* [ABOUT THIS TASK]:
Wherever the string "starts" shows up in the records below, return that line.
*** Block opens ***
(** C3: a message crosses nodes: a client on node [a] sends a chat text to a user whose
    session record names a session of node [b], and the rpc call between the nodes
    succeeds.  Then the steps of the two nodes deliver it: the client of that session
    receives the very text that was sent, and the session keeps the packet until it is
    acknowledged. *)
Theorem message_crosses_nodes c a n sid ja s k b m sidb jb sb kb text pk jf jt st :
  c_nodes c !! a = Some n → c_nodes c !! b = Some m → a ≠ b → b ≠ [] → GetChannel (rpc n) = a → GetChannel (rpc m) = b →
  client n sid ja s k → client m sidb jb sb kb → sidb ∈ sessionMap m →
  w_router (world n) = [] → w_router (world m) = [] → dataCh (rpc m) = [] →
  chat text pk jf jt → same_user ja jf → ¬ same_user ja jt → same_user jb jt →
  up (c_redis c) → str_at (keys_of (c_redis c)) (ToSessionid jt) = Some (SessionStatus_ToJson st) →
  wf_status st → ss_Channel st = b → ss_Sid st = sidb →
  (Publish b text (rpc n)).1 = Ret None →
  ∃ c' m' sb', rtc cluster_step c c' ∧ c_nodes c' !! b = Some m' ∧ heap m' !! sidb = Some sb' ∧
    sc sb' = Some (add_out kb text) ∧ pkgBuff sb' !! Id (envelope_of pk) = Some pk.
Proof.
  intros Hn Hm Hab Hb Ha Hcb Hcl Hclb Hin Hq Hqb Hd Hc Hf Hnt Hjt Hu Hs Hst <- <- Hpub.
  destruct (send_routes c a n sid ja s k text pk jf jt st) as (n1 & ct & S1 & Er1 & Hu1 & Hq1 & Hk1); try done.
  assert (raw pk = Some text) as Hraw.
  { destruct Hc as [Hp _]. unfold NewPacket in Hp. destruct (negb _); [done|].
    destruct (unmarshal _ _ _ _) as [e [|]]; [done|]. by injection Hp as <-. }
  assert (∀ ct, ToJson (set_Ct ct pk) = text) as Ht by (intros ?; unfold ToJson; cbn; by rewrite Hraw).
  destruct (publish_receives (put a n1 c) a n1 (ss_Channel st) m (ss_Sid st) (set_Ct ct pk) 0
              (Publish (ss_Channel st) text (rpc n)).2) as (c2 & S2 & R2 & N2); try done.
  { apply lookup_insert_eq. }
  { unfold put. cbn. by rewrite lookup_insert_ne. }
  { by rewrite Er1. }
  { rewrite Ht, Er1. by apply pair_fst. }
  rewrite Hd, Ht in N2. cbn [app] in N2.
  destruct (data_routes c2 (ss_Channel st) _ text pk jf jt st N2) as (m3 & S3 & Hh3 & Hsm3 & Hr3 & Hq3); try done.
  { by rewrite R2. }
  { rewrite R2. cbn. by rewrite Hk1. }
  destruct Hclb as [Hhb Hlb Hkb Hob]. set (m4 := attach (c_redis (put (ss_Channel st) m3 c2)) m3).
  destruct (worker_delivers (set_world (set_router [] (world m4)) m4) (ss_Sid st) sb kb jb pk jf jt)
    as (m5 & s5 & E5 & Hh5 & Hs5 & Hb5).
  { change (sessionMap (set_world _ m4)) with (sessionMap m3). by rewrite Hsm3. }
  { change (heap (set_world _ m4)) with (heap m3). by rewrite Hh3. }
  { done. } { done. } { done. } { apply Hc. } { done. }
  change (rpc (set_world _ m4)) with (rpc m3) in E5. rewrite Hr3 in E5.
  change (GetChannel (set_dataCh [] _)) with (GetChannel (rpc m)) in E5.
  exists (put (ss_Channel st) m5 (put (ss_Channel st) m3 c2)), m5, s5.
  assert (ToJson pk = text) as Htp by (unfold ToJson; by rewrite Hraw). rewrite Htp in Hs5.
  split; [|split_and!; [apply lookup_insert_eq|done|done|done]].
  eapply rtc_l; [exact S1|]. eapply rtc_l; [exact S2|]. eapply rtc_l; [exact S3|]. apply rtc_once.
  eapply (cs_local (ss_Channel st) NWork _ m3); [apply lookup_insert_eq| |].
  - fold m4. cbn [node_do]. change (w_router (world m4)) with (w_router (world m3)). rewrite Hq3. f_equal.
    rewrite Hcb in E5. exact E5.
  - fold m4. unfold published. change (w_router (world m4)) with (w_router (world m3)). rewrite Hq3.
    change (rpc m4) with (rpc m3). rewrite Hr3. change (GetChannel (set_dataCh [] _)) with (GetChannel (rpc m)).
    by rewrite (bool_decide_true (GetChannel (rpc m) = ss_Channel st)), orb_true_r by done.
Qed.
(* ===== verification/App.v ===== *)
(** * App: [main.go], the application around the commands, and its profiles.

    [init] registers the commands and what happens before and after each of them; with the
    global flag [debug] the runtime is profiled from the start of any command, and the
    signal of [sara pprof] makes the server write the profiles.  What the profilers have
    collected is the class [Profiler]; the command line library calls [Before], the action
    and [After] in this order, as documented. *)

From S2P Require Import Prelude GoBytes Utf8 Json Gjson Types Conn Config Redis Database SaraDb DbLife World External Session SessionProps Rpc Node Server Flags Main.

(** What the profilers write: the samples of a CPU profile, the heap, the blocking events;
    [block_error created] is the error of writing the last one to a file that could or
    could not be created. *)
Class Profiler := {
  cpu_samples : bytes;
  heap_profile : bytes;
  block_profile : bytes;
  block_error : bool → error }.

(** The process: the machine, the file that receives the CPU profile while one runs ([Some
    None]: a profile runs into a file that could not be created), the two rates, what was
    printed, and whether the log is open. *)
Record Proc := mkProc {
  p_os : Os;
  p_cpu : option (option bytes);
  MemProfileRate : Z;
  BlockProfileRate : Z;
  p_out : list bytes;
  p_log : bool }.

Definition version : bytes := §"0.0.2".
Definition app_Author : bytes := §"liangc".
Definition app_Email : bytes := §"cc14514@icloud.com".

Section Profiles.
Context `{Machine} `{Profiler}.
Abbreviation PM := (M Proc).

Definition in_os {A} (m : M Os A) : PM A :=
  zoom p_os (λ os p, mkProc os (p_cpu p) (MemProfileRate p) (BlockProfileRate p) (p_out p) (p_log p)) m.

(** [os.Create]: the file is made or emptied; the result is its name, nil on an error. *)
Definition Create (path : bytes) : PM (option bytes) :=
  match create_file path with
  | None => in_os (file_put path []) >>> ret (Some path)
  | Some _ => ret None
  end.

(** Writing to a file that may be nil. *)
Definition write_to (f : option bytes) (data : bytes) : PM unit :=
  match f with
  | None => ret tt
  | Some path => in_os (modify (λ os, mkOs (<[path := default [] (files os !! path) ++ data]> (files os)) (signalled os)))
  end.

Definition set_cpu (c : option (option bytes)) (p : Proc) : Proc :=
  mkProc (p_os p) c (MemProfileRate p) (BlockProfileRate p) (p_out p) (p_log p).

(** [pprof.StartCPUProfile] refuses when a profile is running. *)
Definition startCpuProfiles : PM unit :=
  let! f := Create cpu_log in
  let! running := gets p_cpu in
  match running with
  | Some _ => ret tt
  | None => modify (set_cpu (Some f))
  end.

Definition startBlockProfile : PM unit := modify (λ p,
  mkProc (p_os p) (p_cpu p) (MemProfileRate p) 1 (p_out p) (p_log p)).
Definition startMemProfiles : PM unit := modify (λ p,
  mkProc (p_os p) (p_cpu p) (1 * 1024) (BlockProfileRate p) (p_out p) (p_log p)).

Definition stopCpuProfiles : PM unit :=
  let! running := gets p_cpu in
  match running with
  | None => ret tt
  | Some f => write_to f cpu_samples >>> modify (set_cpu None)
  end.

(** [stopBlockProfile]: the error message dereferences the file. *)
Definition stopBlockProfile : PM unit :=
  let! f := Create blk_log in
  match block_error (match f with Some _ => true | None => false end) with
  | Some _ => match f with Some _ => ret tt | None => panic nil_deref end
  | None => write_to f block_profile
  end.

Definition stopMemProfiles : PM unit :=
  let! f := Create mem_log in write_to f heap_profile.

(** The reaction to SIGUSR1. *)
Definition flush_profiles (debug : bool) : PM unit :=
  if debug then stopCpuProfiles >>> stopMemProfiles >>> stopBlockProfile else ret tt.

(** ** The application *)

(** [app.Before] and [app.After]. *)
Definition Before (debug : bool) : PM error :=
  (if debug then startCpuProfiles >>> startMemProfiles >>> startBlockProfile else ret tt) >>> ret None.
Definition After : PM error :=
  modify (λ p, mkProc (p_os p) (p_cpu p) (MemProfileRate p) (BlockProfileRate p) (p_out p) false) >>> ret None.

Definition Println (l : bytes) : PM unit := modify (λ p,
  mkProc (p_os p) (p_cpu p) (MemProfileRate p) (BlockProfileRate p) (p_out p ++ [l]) (p_log p)).

(** A tabulator, as in the labels of [vsn]. *)
Definition tab : bytes := ["009"%char].

Definition vsn : PM error :=
  Println (§"version" ++ tab ++ §": " ++ version) >>>
  Println (§"auth" ++ tab ++ §": " ++ app_Author) >>>
  Println (§"email" ++ tab ++ §": " ++ app_Email) >>>
  Println (§"source" ++ tab ++ §": https://github.com/emsg/sara") >>>
  ret None.

(** The arguments [makeconnForTest] gives to [benchmark.MakeConn], from the getters of the
    context. *)
Record MakeConnArgs := mkArgs { a_laddr : bytes; a_addr : bytes; a_total : Z; a_hb : Z; a_mg : Z; a_ms : Z }.

Definition makeconnForTest (ctx_String : bytes → bytes) (ctx_Int : bytes → Z) : MakeConnArgs :=
  mkArgs (ctx_String (§"laddr")) (ctx_String (§"raddr")) (ctx_Int (§"total")) (ctx_Int (§"heartbeat"))
    (ctx_Int (§"messagegap")) (ctx_Int (§"messagesize")).

(** The action of a command; [bench] is the benchmark and [serve] is [sara], which runs
    without a command. *)
Definition run_action (bench serve : PM error) (out : bytes) (cmd : option action) : PM error :=
  match cmd with
  | None => serve
  | Some AVsn => vsn
  | Some AStop => in_os stop
  | Some ASetup => in_os (setupConf out)
  | Some AMakeconn => bench
  | Some APprof => in_os pprofForDebug
  end.

(** [main]: the error of [app.Run] is printed. *)
Definition main (bench serve : PM error) (debug : bool) (out : bytes) (cmd : option action) : PM unit :=
  let! e := Before debug in
  let! err := match e with
              | Some e => ret (Some e)
              | None => let! r := run_action bench serve out cmd in After >>> ret r
              end in
  match err with Some e => Println e | None => ret tt end.
End Profiles.

(** ** Properties *)

Section Properties.
Context `{Machine} `{Profiler}.
Implicit Types p : Proc.

(** The three files of the profiles. *)
Definition profile_files : list bytes := [cpu_log; mem_log; blk_log].

(** The profiles of a server: when the files can be made, the flag [debug] starts the
    profiles, and the first flush afterwards writes each of the three files with what was
    collected and stops the CPU profile. *)
Theorem first_flush_writes_profiles p :
  p_cpu p = None → Forall (λ f, create_file f = None) profile_files → block_error true = None →
  ∃ p1 p2, Before true p = (Ret None, p1) ∧ MemProfileRate p1 = 1024 ∧ BlockProfileRate p1 = 1 ∧
    flush_profiles true p1 = (Ret tt, p2) ∧ p_cpu p2 = None ∧
    files (p_os p2) !! cpu_log = Some cpu_samples ∧ files (p_os p2) !! mem_log = Some heap_profile ∧
    files (p_os p2) !! blk_log = Some block_profile ∧
    ∀ f, f ∉ profile_files → files (p_os p2) !! f = files (p_os p) !! f.
Proof.
  intros Hn Hf Hb. apply list.Forall_cons in Hf as [Hc Hf]. apply list.Forall_cons in Hf as [Hm Hf]. apply list.Forall_cons in Hf as [Hk _].
  destruct p as [os cpu mr br o l]. cbn in Hn. subst cpu. unfold Before, startCpuProfiles, Create. rewrite Hc.
  do 2 eexists. split; [reflexivity|]. split; [done|]. split; [done|].
  unfold flush_profiles, stopCpuProfiles, stopMemProfiles, stopBlockProfile, Create. rewrite Hm, Hk. split.
  { unfold bind at 1. cbn. unfold bind. cbn. rewrite Hb. reflexivity. }
  cbn. split; [done|]. split_and!.
  - by do 4 rewrite lookup_insert_ne by discriminate; rewrite !lookup_insert_eq.
  - by do 2 rewrite lookup_insert_ne by discriminate; rewrite !lookup_insert_eq.
  - by rewrite !lookup_insert_eq.
  - intros f Hf'. unfold profile_files in Hf'. rewrite !not_elem_of_cons in Hf'. destruct Hf' as (? & ? & ? & _).
    by repeat rewrite lookup_insert_ne by by apply not_eq_sym.
Qed.

(** A second flush does not touch the CPU profile: nothing has been collected since the
    first one, which ended the profile. *)
Theorem second_flush_keeps_cpu_file p p' :
  p_cpu p = None → flush_profiles true p = (Ret tt, p') → files (p_os p') !! cpu_log = files (p_os p) !! cpu_log.
Proof.
  destruct p as [os cpu mr br o l]. intros Hn. cbn in Hn. subst cpu.
  unfold flush_profiles, stopCpuProfiles, stopMemProfiles, stopBlockProfile, Create, bind, write_to.
  destruct (create_file mem_log), (create_file blk_log); cbn;
    match goal with |- context [block_error ?b] => destruct (block_error b) end; cbn; intros [= <-]; cbn; repeat rewrite lookup_insert_ne by discriminate; done.
Qed.

(** Any command with the flag [debug], [stop] and [pprof] included, empties the file that
    the server writes its CPU profile to. *)
Theorem debug_command_empties_cpu_file p :
  create_file cpu_log = None → ∃ p', Before true p = (Ret None, p') ∧ files (p_os p') !! cpu_log = Some [].
Proof.
  intros Hc. destruct p as [os cpu mr br o l]. unfold Before, startCpuProfiles, Create, bind. rewrite Hc. cbn.
  destruct cpu; cbn; eexists; (split; [reflexivity|]); apply lookup_insert_eq.
Qed.

(** A file for the blocking events that cannot be made ends the process. *)
Theorem flush_without_file_panics p e :
  create_file blk_log = Some e → block_error false = Some e → (flush_profiles true p).1 = Panic nil_deref.
Proof.
  intros Hk Hb. destruct p as [os cpu mr br o l].
  unfold flush_profiles, stopCpuProfiles, stopMemProfiles, stopBlockProfile, Create, bind, write_to. rewrite Hk.
  destruct cpu as [[f|]|], (create_file mem_log); cbn; by rewrite Hb.
Qed.

(** Without the flag no command starts a profile and a flush does nothing. *)
Theorem no_debug_no_profile p :
  Before false p = (Ret None, p) ∧ flush_profiles false p = (Ret tt, p).
Proof. by destruct p. Qed.

(** A command that fails prints its error, after the log has been closed. *)
Lemma main_prints_error bench serve out cmd p p1 e :
  run_action bench serve out cmd p = (Ret (Some e), p1) →
  ∃ p2, main bench serve false out cmd p = (Ret tt, p2) ∧ p_out p2 = p_out p1 ++ [e] ∧ p_log p2 = false.
Proof.
  intros E. unfold main. erewrite bind_Ret by (apply no_debug_no_profile).
  erewrite bind_Ret by (erewrite bind_Ret by exact E; reflexivity). eexists. split; [reflexivity|done].
Qed.
End Properties.

(** ** The flags of the benchmark *)

(** The getters of a context with only default values. *)
Definition default_String (fs : list flag) (name : bytes) : bytes :=
  match list_find (λ f, long_name f = name) fs with Some (_, StringFlag _ _ v) => v | _ => [] end.
Definition default_Int (fs : list flag) (name : bytes) : Z :=
  match list_find (λ f, long_name f = name) fs with Some (_, IntFlag _ _ v) => v | _ => 0 end.

Local Ltac declared f :=
  exists f; split; [unfold InitFlagsForTestOfMakeConn; set_solver|split; [vm_compute; reflexivity|by do 3 eexists]].

(** Every flag that [makeconnForTest] reads is declared with the type it is read with. *)
Theorem makeconn_reads_declared_flags :
  Forall (λ n, ∃ f, f ∈ InitFlagsForTestOfMakeConn ∧ long_name f = n ∧ ∃ a b v, f = StringFlag a b v) [§"laddr"; §"raddr"] ∧
  Forall (λ n, ∃ f, f ∈ InitFlagsForTestOfMakeConn ∧ long_name f = n ∧ ∃ a b v, f = IntFlag a b v)
    [§"total"; §"heartbeat"; §"messagegap"; §"messagesize"] ∧
  makeconnForTest (default_String InitFlagsForTestOfMakeConn) (default_Int InitFlagsForTestOfMakeConn) =
    mkArgs [] (§"localhost:4222") 1024 50 5 0.
Proof.
  split_and!; [| |vm_compute; reflexivity].
  - constructor; [declared Laddr|]. constructor; [declared Addr_|constructor].
  - constructor; [declared Total|]. constructor; [declared HbType|]. constructor; [declared Mg|].
    constructor; [declared Ms|constructor].
Qed.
*** Block closes ***
* [TASK SOLUTION]:
(** The profiles of a server: when the files can be made, the flag [debug] starts the
(** Without the flag no command starts a profile and a flush does nothing. *)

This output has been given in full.